前回「ベーシックに閉じこもるか、OSに進むか」へ

本連載を初めて読む人へ:先行き不透明な時代をITエンジニアとして生き抜くためには、何が必要なのでしょうか。それを学ぶ1つの手段として、わたしたちはIT業界で活躍してきた人々の偉業を知ることが有効だと考えます。本連載では、日本のパソコン業界黎明期に活躍したさまざまなヒーローを取り上げています。普段は触れる機会の少ない日本のIT業界の歴史を知り、より誇りを持って仕事に取り組む一助としていただければ幸いです。(編集部)

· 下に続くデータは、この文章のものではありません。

(** Updating the first row of a group and deleting the others, by primary
    key, is [coalesce] when the keys of the table are unique. *)
Lemma update_delete_coalesce (t : list Row) first_item rest q :
  NoDup (row_id <$> t) →
  filter P t = first_item :: rest →
  delete_rows rest (update_quantity (row_id first_item) q t)
  = coalesce P q t.
Proof.
  rewrite delete_rows_filter.
  induction t as [|r t IH]; intros Hnd Hfil; [done|].
  rewrite fmap_cons in Hnd. apply NoDup_cons in Hnd as [Hr Hnd].
  rewrite filter_cons in Hfil. simpl.
  destruct (decide (P r)) as [HP|HP].
  - injection Hfil as <- <-.
    change ((λ r0, if decide (row_id r0 = row_id r)
                   then set_row_quantity q r0 else r0) <$> t)
      with (update_quantity (row_id r) q t).
    rewrite decide_True by done.
    rewrite update_quantity_absent by done.
    rewrite filter_cons_True.
    2:{ rewrite row_id_set. intros Hin.
        apply list_elem_of_fmap in Hin as (r' & Heq & Hr').
        apply list_elem_of_filter in Hr' as [_ Hr'].
        apply Hr. rewrite Heq. by apply list_elem_of_fmap_2. }
    f_equal. apply filter_ext_in. intros x Hx. split.
    + intros Hnot HPx. apply Hnot. apply list_elem_of_fmap_2.
      by apply list_elem_of_filter.
    + intros HPx Hin. apply list_elem_of_fmap in Hin as (r' & Heq & Hr').
      apply list_elem_of_filter in Hr' as [HPr' Hr'].
      assert (x = r') as -> by (by eapply (NoDup_fmap_eq row_id)).
      done.
  - assert (first_item ∈ t) as Hfirst.
    { eapply (proj1 (list_elem_of_filter P t first_item)).
      rewrite Hfil. left. }
    rewrite decide_False.
    2:{ intros Heq. apply Hr. rewrite Heq. by apply list_elem_of_fmap_2. }
    rewrite filter_cons_True.
    2:{ intros Hin. apply list_elem_of_fmap in Hin as (r' & Heq & Hr').
        apply Hr. rewrite Heq. apply list_elem_of_fmap_2.
        eapply (proj1 (list_elem_of_filter P t r')).
        rewrite Hfil. by right. }
    f_equal. by apply IH.
Qed.
(** [update_open_loop] reports the commanded velocities as they are and does
    not feed the accumulators, whatever [dt] is. *)
Theorem update_open_loop_estimates (this : SteeringOdometry)
  (linear angular dt : float) :
  let this' := update_open_loop libm this linear angular dt in
  linear_ this' = linear
  /\ angular_ this' = angular
  /\ linear_acc_ this' = linear_acc_ this
  /\ angular_acc_ this' = angular_acc_ this.
Proof.
  cbv zeta. unfold update_open_loop.
  set (s := set_angular (set_linear this linear) angular).
  destruct (integrate_exact_frame libm s (linear * dt) (angular * dt))
    as (Fl & Fa & _).
  destruct (integrate_exact_keeps s (linear * dt) (angular * dt))
    as (_ & _ & Al & Aa).
  rewrite Fl, Fa, Al, Aa. repeat split; reflexivity.
Qed.

(** The pose after an update depends on the pose before it and on the
    velocities of this step only: two objects with the same pose, whatever
    their estimates and accumulators hold, have the same pose after
    [update_odometry]. *)
Theorem update_odometry_pose_independent (this that : SteeringOdometry)
  (linear_velocity angular dt : float) :
  pose this = pose that ->
  pose (snd (update_odometry libm this linear_velocity angular dt))
  = pose (snd (update_odometry libm that linear_velocity angular dt)).
Proof.
  intros H. rewrite !update_odometry_pose.
  now apply integrate_exact_pose_ext.
Qed.

(** ** Resetting *)

(** [reset_odometry] zeroes the pose and restarts the accumulators.  It keeps
    the velocity estimates, the steering angle, the remembered wheel positions
    and the configuration, and resetting twice is resetting once. *)
Theorem reset_odometry_effect (this : SteeringOdometry) :
  let this' := reset_odometry this in
  pose this' = (0, 0, 0)
  /\ linear_acc_ this' = rcppmath.make (velocity_rolling_window_size_ this)
  /\ angular_acc_ this' = rcppmath.make (velocity_rolling_window_size_ this)
  /\ linear_ this' = linear_ this
  /\ angular_ this' = angular_ this
  /\ steer_pos_ this' = steer_pos_ this
  /\ old_positions this' = old_positions this
  /\ configuration this' = configuration this
  /\ reset_odometry this' = this'.
Proof. cbv zeta. repeat split; reflexivity. Qed.

(** [init] restarts the accumulators and stores the time; the pose and the
    velocity estimates stay.  [init] and [reset_odometry] can be called in
    either order. *)
Theorem init_effect (this : SteeringOdometry) (time : Z) :
  let this' := init this time in
  timestamp_ this' = time
  /\ linear_acc_ this' = rcppmath.make (velocity_rolling_window_size_ this)
  /\ angular_acc_ this' = rcppmath.make (velocity_rolling_window_size_ this)
  /\ pose this' = pose this
  /\ linear_ this' = linear_ this
  /\ angular_ this' = angular_ this
  /\ configuration this' = configuration this
  /\ reset_odometry this' = init (reset_odometry this) time.
Proof. cbv zeta. repeat split; reflexivity. Qed.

本連載は『パソコン創世記』の著者である富田倫生氏の許可を得て公開しています。「青空文庫」版のテキストファイル(2003年1月16日最終更新)が底本です。「青空文庫収録ファイルの取り扱い規準」に則り、表記の一部を@ITの校正ルールに沿って直しています。例)全角英数字⇒半角英数字、コンピューター⇒コンピュータ など

次のターゲットは
日本語版アルトだ!

 「やったで」

 1982(昭和57)年4月、深夜の電話を伊勢崎の自宅で受けた松本吉彦は、時差など頭の隅にも置いていない西和彦の、弾むような声に耳をはじかれた。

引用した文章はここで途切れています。